運用上の課題にフォーカスした後継として登場しているため、機能面での破壊的変更はありません。これはつまり、 v1.x.x
はサポートライブラリと全く同じクラスやメソッドを持つことが保証されるということです。
移行手順のページでは、Android Studioでの自動移行の機能も紹介されており、かなりお膳立てしてもらえているという印象です。
たとえ手動で移行することになったとしても、基本的にはimport文を書き換えるだけで済みます。
AndroidX移行のデッドライン?
さて、移行作業そのものは難しくなさそうですが、実際に移行しても大丈夫でしょうか。Twitterを眺めていると、「手元で使っているライブラリがまだサポートライブラリにロックインしていて移行できない」といった意見も見かけます。現実はシュッと移行して終わりというわけにはいかないようです。
しかしながら、「そのうち変えればいい」とも言っていられない時期が迫ってきていることに気が付きました。
targetSdkVersionによるリリース制限
2018年から、Google Playにリリースできる targetSdkVersion
に制限がかかるようになりました。
対象APIレベルの要件のページにもある通り、毎年 targetSdkVersion
を上げるのが、Google Playのルールになってきています。
APIレベルの要件 | 開始日 |
---|---|
Android 8.0(API レベル 26) |
|
Android 9(API レベル 28) |
|
このまま順当にいけば、2020年の夏〜秋にはAndroid 10(APIレベル29)が必須になることが予想されます。
APIレベル29のためのサポートライブラリは出ない
それでは、ここでAndroidXのドキュメントを眺めてみましょう。
バージョン 28.0.0 がサポート ライブラリの最終リリースです。android.support ライブラリの今後のリリースはありません。
そう、 compileSdkVersion: 29
に対応するサポートライブラリは現れない のです。
運用ルール次第では、AndroidX対応をするまでリリースができなくなる
targetSdkVersion
と compileSdkVersion
を揃えて上げていく運用をしているチームでは、これは問題になります。具体的には、次の条件が競合します。
targetSdkVersion
を29にしないとリリースができなくなる- サポートライブラリを使っている限りは
compileSdkVersion
を28までしか上げられない
より強い都合を持っているのはGoogle Play側の要件なので、この問題に遭遇した場合には「2020年の秋までにAndroidXに対応する」というのが順当な選択肢になるでしょう。
逃げ道はある
デッドラインという表現を使いましたが、おそらくそこまでマストなものではありません。
compileSdkVersion: 28
かつ targetSdkVersion: 29
といった組み合わせはできるはずなので、いったんこれでお茶を濁すという運用回避が現実的かもしれません。

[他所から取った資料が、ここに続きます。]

(** The [catch] block of [performCommit]. [(error as Error).message] is
    read unchecked: on a value without a message, [errorMsg.includes]
    throws. *)
Definition reportFailure (err : Error) : M (World E) unit :=
  log ("[Local Git] Commit failed: " +++ shown err) ;;
  match message err with
  | Some errorMsg =>
      if includes errorMsg "not a git repository"
      then notice "Git repository not initialized. Check plugin settings."
      else if includes errorMsg "permission denied"
      then notice "Permission denied. Check file permissions."
      else notice ("Commit failed: " +++ errorMsg)
  | None => throw noIncludes
  end.

(** The [try] block of [performCommit]. *)
Definition commitChanges (triggeredBy : string) : M (World E) unit :=
  stats <- await "getDiffStats" GetDiffStats getDiffStats ;;
  stats <- filterFilesBySettings stats ;;
  if Nat.eqb (length stats) 0
  then when (isManual triggeredBy) (notice "No changes to commit")
  else
    s <- gets (fun w => settings (this w)) ;;
    match commitMode s with
    | individual => performIndividualCommits stats triggeredBy
    | batch => performBatchCommit stats triggeredBy
    end.

Definition performCommit (triggeredBy : string) : M (World E) unit :=
  f <- gets this ;;
  if commitInProgress f
  then when (isManual triggeredBy) (notice "Commit already in progress")
  else if negb (gitEngine f)
  then notice "Git engine not initialized"
  else
    setCommitInProgress true ;;
    tryFinally
      (tryCatch (commitChanges triggeredBy) reportFailure)
      (setCommitInProgress false).

End WithCollator.
End WithEngine.

End Plugin.

(* ================================================================== *)
(** ** A model of the repository behind simple-git *)
(* ================================================================== *)

Module Repository.
Import Js Effect GitEngine.

Record Commit : Type := {
  subject : string;
  contents : list string
}.

(** The vault's repository as the engine sees it. [pendingChanges] are the
    paths whose working-tree state differs from the last commit, untracked
    ones included; [numstat] is what [git diff --numstat HEAD] prints and
    [untrackedFiles] what [git status] lists as not added. *)
Record Repo : Type := {
  upstream : option string;
  untrackedFiles : list string;
  numstat : string;
  pendingChanges : list string;
  index : list string;
  history : list Commit;
  clock : Z
}.

(** [git add -A] stages every pending change of the working tree. *)
Definition addAll (r : Repo) : Repo :=
  {| upstream := upstream r; untrackedFiles := []; numstat := "";
     pendingChanges := []; index := index r ++ pendingChanges r;
     history := history r; clock := clock r |}.

(** [git commit -m message] records the index. *)
Definition commitIndex (message : string) (r : Repo) : Repo :=
  {| upstream := upstream r; untrackedFiles := untrackedFiles r;
     numstat := numstat r; pendingChanges := pendingChanges r; index := [];
     history := history r ++ [{| subject := message; contents := index r |}];
     clock := clock r |}.

#[export] Instance repoHost : Host Repo := {|
  git_status :=
    gets (fun r => {| tracking := upstream r; not_added := untrackedFiles r |});
  git_raw := fun _ => gets numstat;
  git_add := fun what =>
    if String.eqb what "-A" then modify addAll else ret tt;
  git_commit := fun message => modify (commitIndex message);
  date_now := gets clock
|}.

End Repository.

(* ================================================================== *)
(** ** main.ts, [onload]: the plugin's engine is a [GitEngine] *)
(* ================================================================== *)

Module Wiring.
Import Js CommitBuilder Effect.

Section WithHost.
Context {G : Type} `{GitEngine.Host G}.

(** The two engine methods that main.ts awaits and git-engine.ts does not
    define. *)
Variable filterIgnoredFiles :
  list FileDiffStat -> Plugin.Pending (GitEngine.Engine G) (list FileDiffStat).
Variable stageAndCommitFiles :
  list string -> string -> Plugin.Pending (GitEngine.Engine G) unit.

(** An engine method leaves the plugin's fields alone. *)
Definition onEngine {A : Type} (op : M (GitEngine.Engine G) A)
  : Plugin.Pending (GitEngine.Engine G) A :=
  fun fe =>
    match op (snd fe) with
    | (r, e') => (r, (fst fe, e'))
    end.

Definition engineApi : Plugin.EngineApi (GitEngine.Engine G) := {|
  Plugin.getDiffStats := onEngine GitEngine.getDiffStats;
  Plugin.filterIgnoredFiles := filterIgnoredFiles;
  Plugin.stageAndCommit := fun message =>
    onEngine (GitEngine.stageAndCommit message);
  Plugin.stageAndCommitFiles := stageAndCommitFiles
|}.
End WithHost.

End Wiring.

(* ================================================================== *)
(** ** A fake engine and sample data *)
(* ================================================================== *)

Module Samples.
Import Js CommitBuilder Effect Plugin.

(** An engine without state: the diff-stats query answers [stats], and the
    staging calls return, or throw [failure] when there is one. *)
Definition fakeEngine (stats : list FileDiffStat) (failure : option Error)
  : EngineApi unit := {|
  getDiffStats := ret stats;
  filterIgnoredFiles := fun kept => ret kept;
  stageAndCommit := fun _ =>
    match failure with Some err => throw err | None => ret tt end;
  stageAndCommitFiles := fun _ _ =>
    match failure with Some err => throw err | None => ret tt end
|}.

Definition sampleSettings (mode : CommitMode) (handling : HiddenFilesHandling)
  : LocalGitSettings :=
  {| maxFilesInCommitMessage := 5; commitMode := mode;
     hiddenFilesHandling := handling; debugLogging := false |}.

(** A freshly loaded plugin, with the guard as given. *)
Definition samplePlugin {E : Type} (mode : CommitMode)
  (handling : HiddenFilesHandling) (busy : bool) (e : E) : World E :=
  {| this := {| settings := sampleSettings mode handling; gitEngine := true;
                commitInProgress := busy; notices := []; console := [] |};
     engine := e; calls := [] |}.

(** Two regular files and a hidden one. *)
Definition sampleStats : list FileDiffStat :=
  [stat "notes/b.md" 3; stat ".obsidian/app.json" 1; stat "a.md" (-2)].

(** A repository with one modified note and one untracked hidden file. *)
Definition sampleRepo : Repository.Repo :=
  {| Repository.upstream := Some "origin/main";
     Repository.untrackedFiles := [".obsidian/app.json"];
     Repository.numstat :=
       String "3" (String GitEngine.tab (String "1" (String GitEngine.tab
         ("note.md" +++ String GitEngine.newline ""))));
     Repository.pendingChanges := ["note.md"; ".obsidian/app.json"];
     Repository.index := [];
     Repository.history := [];
     Repository.clock := 1700000000000 |}.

そもそも両者を揃えるメリットはあるかという議論もあります*1。弊社でも現在は28で揃っていますが、少し前まではずれていました。この辺はチームごとの運用によって変わるはずですので、各チームで話し合いましょう。
まとめ
- サポートライブラリの運用上の課題を解決するのがAndroidX(のv1)
- 現代のGoogle Playでは
targetSdkVersion
を上げる強制力が強い - サポートライブラリを使う場合に選択できる
compileSdkVersion
はAPIレベル28まで targetSdkVersion
とcompileSdkVersion
を揃える運用をし続けたいなら、2020年秋までにAndroidX対応を終えましょう
結果的に、絶対に今すぐ取り組むべき理由はないという結論になりました。ただ、強制力は弱めとはいえ「2020年秋」という期限が見えたので、ビジネス上の問題やライブラリの相性問題がなければ、それまでに移行しておくのがいいのではないでしょうか。
追記:アンケート結果
実際に皆さんがどのくらいの意識で targetSdkVersion
と compileSdkVersion
を揃えたり揃えなかったりしているのか気になったので、意識調査をしてみました。
Androidアプリの運用をしている皆さん:https://t.co/fCjHJjr92I
— なかざん (@Nkzn) 2020年1月16日
この記事でも言及したのですが、targetSdkVersionとcompileSdkVersionを上げるときって揃えて上げてますか?
特に理由がなければ揃えるけれど、現実にはうまくいかないこともある、くらいの結果になったかなと思います。